Michał Szostak (born 1980), is an international concert organist, organologist, musicologist and researcher from Poland. A Doctor of Music Arts in organ performance, he studied organ performance at the Fryderyk Chopin Music University in Warsaw under Prof. Andrzej Chorosiński and organ improvisation at the Pontificio Istituto Ambrosiano di Musica Sacra in Milan under Maestro Davide Paleari as well as management (Master and PhD studies) at Leon Koźmiński Academy in Warsaw. As the first Pole, he received the certificate of The Royal College of Organists. He is a member of The American Guild of Organists and The Organ Historical Society.

He performs annually dozens organ recitals around the world: Argentina, Austria, Brasil, Canada, Chile, Czech Republic, Denmark, France, Germany, Italy, Kazakhstan, Nigeria, Panama, Poland, Slovakia, Ukraine, the United Kingdom and the USA.

He is an author of books (The Rebirth of a Giant, The Lichen Organ in Relation to the Largest Instruments in Poland, Europe and the World), chapters of books, post-conference publications and scientific articles in international organ magazines: British The Organ, American 'The Diapason' and The Vox Humana and dozens of international scientific journals. He has the widest international bibliography among the Polish scholars working in area of organ studies. His fields of scientific explorations are: instruments - their features and construction, historical tendencies in organ building, historical and contemporary performance practices, life and creation of important figures of music world. He is an author of many original approaches in scientific fields of organology, e.g.: methodology of the comparison of instruments according to their size, aesthetically oriented approach to the perception of organ music. In the years 2011-2018, he held the prestigious position of Music Director and the Leading Organist at the Shrine of the Virgin Mary in Licheń Stary where he played the largest organ in Poland (Zych, 157/6M+P) located in the Basilica in Licheń Stary (the largest church in Poland). In the years 2002-2011, he was the Music Director and the Leading Organist at the Our Lady of Lourdes church in Warsaw. 

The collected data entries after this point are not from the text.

(* ===== verification/RemoteProtocol.v ===== *)
(** * RemoteProtocol: the remote's session life cycle and frame handlers

    Models discovery, joining and the frame handlers of
    [src/device_code/components/esp_tree_remote/remote_protocol.cpp], over the
    data and send functions of RemoteSession.  A handler reads the session tag
    as [payload + payload_len]; here it is the tag [parse_frame_] found there. *)
From S2P Require Import Prelude Wire IncrementBuffer FileReceiver OTAFlashHandler Crypto Fragments RemoteSession.

(** ** Storing a fragment of a command *)

(** [store_fragment_] of this file: unlike the bridge's it does not take the
    flags of the last fragment and leaves the index check to the parser. *)
Definition put_fragment (assembly : espnow_fragment_assembly_t) (view : EntityPayloadView)
    (max_entity_fragment max_assembly_bytes : Z) : bool * espnow_fragment_assembly_t :=
  let i := Z.to_nat (view_fragment_index view) in
  if negb (nth i (asm_received assembly) 0 =? 0) then (true, assembly)
  else
    let offset := Z.to_nat (view_fragment_index view * max_entity_fragment) in
    if (length (asm_data assembly) <? offset + length (view_value view))%nat then (false, assembly)
    else
      let assembly := assembly
        <| asm_data ::= splice offset (view_value view) |>
        <| asm_received ::= <[i := 1]> |>
        <| asm_lengths ::= <[i := u16 (Z.of_nat (length (view_value view)))]> |>
        <| asm_bytes_received ::= fun n => u32 (n + Z.of_nat (length (view_value view))) |> in
      (asm_bytes_received assembly <=? max_assembly_bytes, assembly).

Definition store_fragment_ (assembly : espnow_fragment_assembly_t) (view : EntityPayloadView)
    (message_tx_base now_ms max_entity_fragment max_assembly_bytes : Z)
    : bool * espnow_fragment_assembly_t :=
  match enter_assembly assembly view message_tx_base now_ms max_entity_fragment
          max_assembly_bytes with
  | None => (false, assembly)
  | Some assembly => put_fragment assembly view max_entity_fragment max_assembly_bytes
  end.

He recorded on CDs (the largest organ in Poland in Lichen basilica: “Ave Regina Caelorum” with improvisations and French Inspirations: 2nd half of the 19th century with French repertoire and improvisations, Prague Impressions on the Petr organ in the church of St. Ignace in Prague, Czech Republic) released by L'Arte dell'Organo label, for radio broadcasts, TV and online platforms. He is an often guest of public broadcasts. He was an co-author of organological auditions in Radio 106,2. Since 2004 he has been the founder and president of the Jan Drzewoski Foundation.

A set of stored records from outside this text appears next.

(* ===== verification/RemoteLoop.v ===== *)
(** * RemoteLoop: the remote's periodic work

    Models [RemoteProtocol::loop] of
    [src/device_code/components/esp_tree_remote/remote_protocol.cpp].  The body
    is cut at its early returns: each part returns [true] where the source
    returns from [loop]. *)
From S2P Require Import Prelude Wire IncrementBuffer FileReceiver OTAFlashHandler Crypto Fragments RemoteSession RemoteProtocol.

Definition OTA_SESSION_TIMEOUT_MS : Z := 30000.

Section loop.
Context {W : Type} `{!RemoteEnv W} `{!OtaPlatform W} `{!Hmac} `{!Digests}.
Abbreviation St := (RemoteProtocol * W)%type.

(** Run the parts until one returns. *)
Fixpoint first_of (parts : list (M St bool)) : M St unit :=
  match parts with
  | [] => mret tt
  | part :: parts => returned ← part; if (returned : bool) then mret tt else first_of parts
  end.

Definition retry_jitter_ : M St Z :=
  r ← ask env_esp_random; mret (r mod (ESPNOW_RETRY_JITTER_MS * 2 + 1)).

(** Abort a file transfer without traffic. *)
Definition ota_timer (now : Z) : M St unit :=
  p ← this;
  if is_receiving (file_receiver_ p) then
    if ota_last_activity_ms_ p =? 0 then update (fun p => p <| ota_last_activity_ms_ := now |>)
    else when (OTA_SESSION_TIMEOUT_MS <=? elapsed_ms_since now (ota_last_activity_ms_ p))
      (with_receiver (FileReceiver.abort ESPNOW_FILE_ABORT_SESSION_LOST true);;
       update (fun p => p <| ota_last_activity_ms_ := 0 |>))
  else update (fun p => p <| ota_last_activity_ms_ := 0 |>).

Definition initial_discovery : M St bool :=
  p ← this;
  if initial_discovery_pending_ p then
    update (fun p => p <| initial_discovery_pending_ := false |>);;
    start_discovery_cycle_ false;; mret true
  else mret false.

Definition wait_for_wifi (now : Z) : M St bool :=
  p ← this;
  w ← gets snd;
  if negb (wifi_waiting_ p) then mret false
  else if wifi_connected_ w then start_discovery_cycle_ true;; mret true
  else if now <? wifi_wait_deadline_ms_ p then mret true
  else start_discovery_cycle_ true;; mret true.

Definition tx_queue_clear (p : RemoteProtocol) : bool :=
  negb (waiting_for_state_ack_ p) && (consecutive_send_failures_ p =? 0) && negb (discovering_ p).

(** Look for a better parent when [wanted]. *)
Definition topology_refresh (now : Z) (wanted : RemoteProtocol -> bool) : M St bool :=
  p ← this;
  if negb (normal_ p && tx_queue_clear p && wanted p) then mret false
  else
    when (topology_refresh_due_ms_ p =? 0) (update (fun p =>
      p <| topology_refresh_due_ms_ := u32 (now + ESPNOW_TOPOLOGY_REFRESH_INTERVAL_MS) |>));;
    p ← this;
    if now <? topology_refresh_due_ms_ p then mret false
    else
      update (fun p =>
        p <| topology_refresh_due_ms_ := u32 (now + ESPNOW_TOPOLOGY_REFRESH_INTERVAL_MS) |>);;
      start_route_recovery_cycle_;; mret true.

Definition weak_parent (p : RemoteProtocol) : bool :=
  parent_link_rssi_ema_ p <? ESPNOW_PREFERRED_RSSI_FLOOR_DBM.
Definition has_preferences (p : RemoteProtocol) : bool := negb (length (preferred_parents_ p) =? 0)%nat.

(** The end of a recovery: go on with the parent that was found. *)
Definition resume_normal : M St bool :=
  p ← this;
  if discovering_ p && sweep_complete_ p && cand_valid (best_parent_ p)
     && discovery_resume_normal_after_success_ p then
    update (adopt_best_parent_candidate_ true);; send_heartbeat_;; mret true
  else mret false.

Definition begin_join_attempt (p : RemoteProtocol) : RemoteProtocol :=
  refresh_can_relay_ (p <| parent_mac_ := cand_next_hop_mac (best_parent_ p) |>
    <| parent_valid_ := true |> <| hop_count_ := 0 |>
    <| hops_to_bridge_ := u8 (cand_hops_to_bridge (best_parent_ p) + 1) |>).

Definition attempt_join (now join_retry_jitter : Z) : M St bool :=
  p ← this;
  if negb (discovering_ p && negb (discovery_resume_normal_after_success_ p) && sweep_complete_ p
           && cand_valid (best_parent_ p) && negb (joined_ p)) then mret false
  else
    let due := retry_backoff (join_retry_count_ p) + join_retry_jitter
                 <=? u32 (now - last_join_attempt_ms_ p) in
    let join_retry_due :=
      (join_retry_count_ p <? ESPNOW_MAX_RETRIES) && (negb (join_in_flight_ p) || due) in
    if negb ((join_delay_until_ms_ p =? 0) || (join_delay_until_ms_ p <=? now)) then mret false
    else if negb join_retry_due then mret false
    else
      update (fun p => p <| last_known_channel_ := cand_channel (best_parent_ p) |>);;
      when (join_in_flight_ p && due) (update (fun p => p <| join_in_flight_ := false |>));;
      update begin_join_attempt;;
      sent ← send_join_;
      if (sent : bool) then update (fun p => p <| state_name_ := "JOINING"%string |>);; mret true
      else mret false.

Definition collect_candidates (now : Z) : M St bool :=
  p ← this;
  if negb (discovering_ p && negb (sweep_complete_ p) && (discover_due_ms_ p <=? now)) then mret false
  else if cand_valid (best_parent_ p) then
    update (fun p => p <| sweep_complete_ := true |>);; mret true
  else send_discover_;; mret true.

Definition restart_discovery (now : Z) : M St unit :=
  update (fun p => p <| fast_rejoin_ := false |>);;
  start_discovery_cycle_ false;;
  update (fun p => p <| discover_due_ms_ := u32 (now + 1000) |>).

Definition join_exhausted (now : Z) : M St bool :=
  p ← this;
  when (join_in_flight_ p && (ESPNOW_MAX_RETRIES <=? join_retry_count_ p) && negb (joined_ p))
    (update (fun p => p <| join_in_flight_ := false |>);; restart_discovery now);;
  mret false.

(** The rest of [loop] runs for a joined remote only. *)
Definition unless_joined : M St bool := p ← this; mret (negb (joined_ p)).

Definition joined_timeout (now : Z) : M St bool :=
  p ← this;
  if negb (normal_ p) && (0 <? joined_started_ms_ p)
     && (ESPNOW_JOINED_TO_NORMAL_TIMEOUT_MS <=? u32 (now - joined_started_ms_ p)) then
    clear_session_state_ false false;; restart_discovery now;; mret true
  else mret false.

Definition transmit_stall (now : Z) : M St bool :=
  p ← this;
  let state_stall_timeout_ms := Z.max (ESPNOW_RETRY_INTERVAL_MS * 16) 30000 in
  let outbound_stall_timeout_ms := Z.max (heartbeat_interval_ p * 4000) 120000 in
  if ESPNOW_MAX_RETRIES <=? consecutive_send_failures_ p then
    rejoin_due_to_transmit_stall_ now "repeated send failures";; mret true
  else if waiting_for_state_ack_ p && (0 <? last_successful_state_ms_ p)
     && (state_stall_timeout_ms <=? elapsed_ms_since now (last_successful_state_ms_ p)) then
    rejoin_due_to_transmit_stall_ now "state stalled waiting for ack";; mret true
  else if (0 <? last_successful_outbound_ms_ p)
     && (outbound_stall_timeout_ms <=? elapsed_ms_since now (last_successful_outbound_ms_ p)) then
    rejoin_due_to_transmit_stall_ now "no outbound progress";; mret true
  else mret false.

Definition state_retry (now : Z) : M St bool :=
  p ← this;
  if negb (waiting_for_state_ack_ p) then mret false
  else if state_retry_count_ p <? ESPNOW_MAX_RETRIES then
    jitter ← retry_jitter_;
    if u32 (now - last_state_tx_ms_ p) <? retry_backoff (state_retry_count_ p) + jitter
    then mret false
    else
      sent ← send_state_ (pending_state_field_index_ p) (pending_state_value_ p) false;
      t ← millis;
      update (fun p => if (sent : bool)
                       then p <| state_retry_count_ := u8 (state_retry_count_ p + 1) |>
                       else p <| last_state_tx_ms_ := t |>);;
      mret false
  else
    update (fun p => p <| waiting_for_state_ack_ := false |> <| state_retry_count_ := 0 |>);;
    with_record (pending_state_field_index_ p) (fun r => r <| er_dirty := true |>);;
    start_route_recovery_cycle_;;
    mret true.

Definition push_disabled : M St bool := p ← this; mret (negb (state_push_enabled_ p)).

Definition heartbeat_timer (now : Z) : M St bool :=
  p ← this;
  if negb (normal_ p) then mret false
  else
    when (heartbeat_due_ms_ p =? 0)
      (update (fun p => p <| heartbeat_due_ms_ := u32 (now + heartbeat_interval_ p * 1000) |>));;
    p ← this;
    if now <? heartbeat_due_ms_ p then mret false else send_heartbeat_;; mret true.

(** The loop over [entity_records_] sends the first dirty one. *)
Definition push_state : M St bool :=
  p ← this;
  if waiting_for_state_ack_ p then mret false
  else match List.find er_dirty (entity_records_ p) with
  | None => mret false
  | Some record =>
    sent ← send_state_ (entity_index (er_schema record)) (er_current_value record) true;
    when sent (update (fun p => p <| waiting_for_state_ack_ := true |>));;
    mret false
  end.

Definition loop_parts (now join_retry_jitter : Z) : list (M St bool) :=
  [initial_discovery; wait_for_wifi now; topology_refresh now weak_parent;
   topology_refresh now has_preferences; resume_normal; attempt_join now join_retry_jitter;
   collect_candidates now; join_exhausted now; unless_joined; joined_timeout now;
   transmit_stall now; state_retry now; push_disabled; heartbeat_timer now; push_state].

Definition loop : M St unit :=
  now ← millis;
  join_retry_jitter ← retry_jitter_;
  update (fun p => prune_pending_command_fragments_ now
                     (prune_pending_discovers_ now (prune_routes_ now p)));;
  with_receiver FileReceiver.loop;;
  now ← millis;
  ota_timer now;;
  flush_pending_discover_announce_;;
  first_of (loop_parts now join_retry_jitter).
End loop.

He held a position of Associate Professor at the University of Social Sciences and Collegium Civitas in Warsaw, leading research in the field of art, creativity and management, as well as didactic activities at Bachelor, Master and MBA programmes (also in the international environment: at the Polish campus of the Clark University, at PRIGO University in the Czech Republic, VSEMS in Slovakia, University of Klaipeda in Lithuania).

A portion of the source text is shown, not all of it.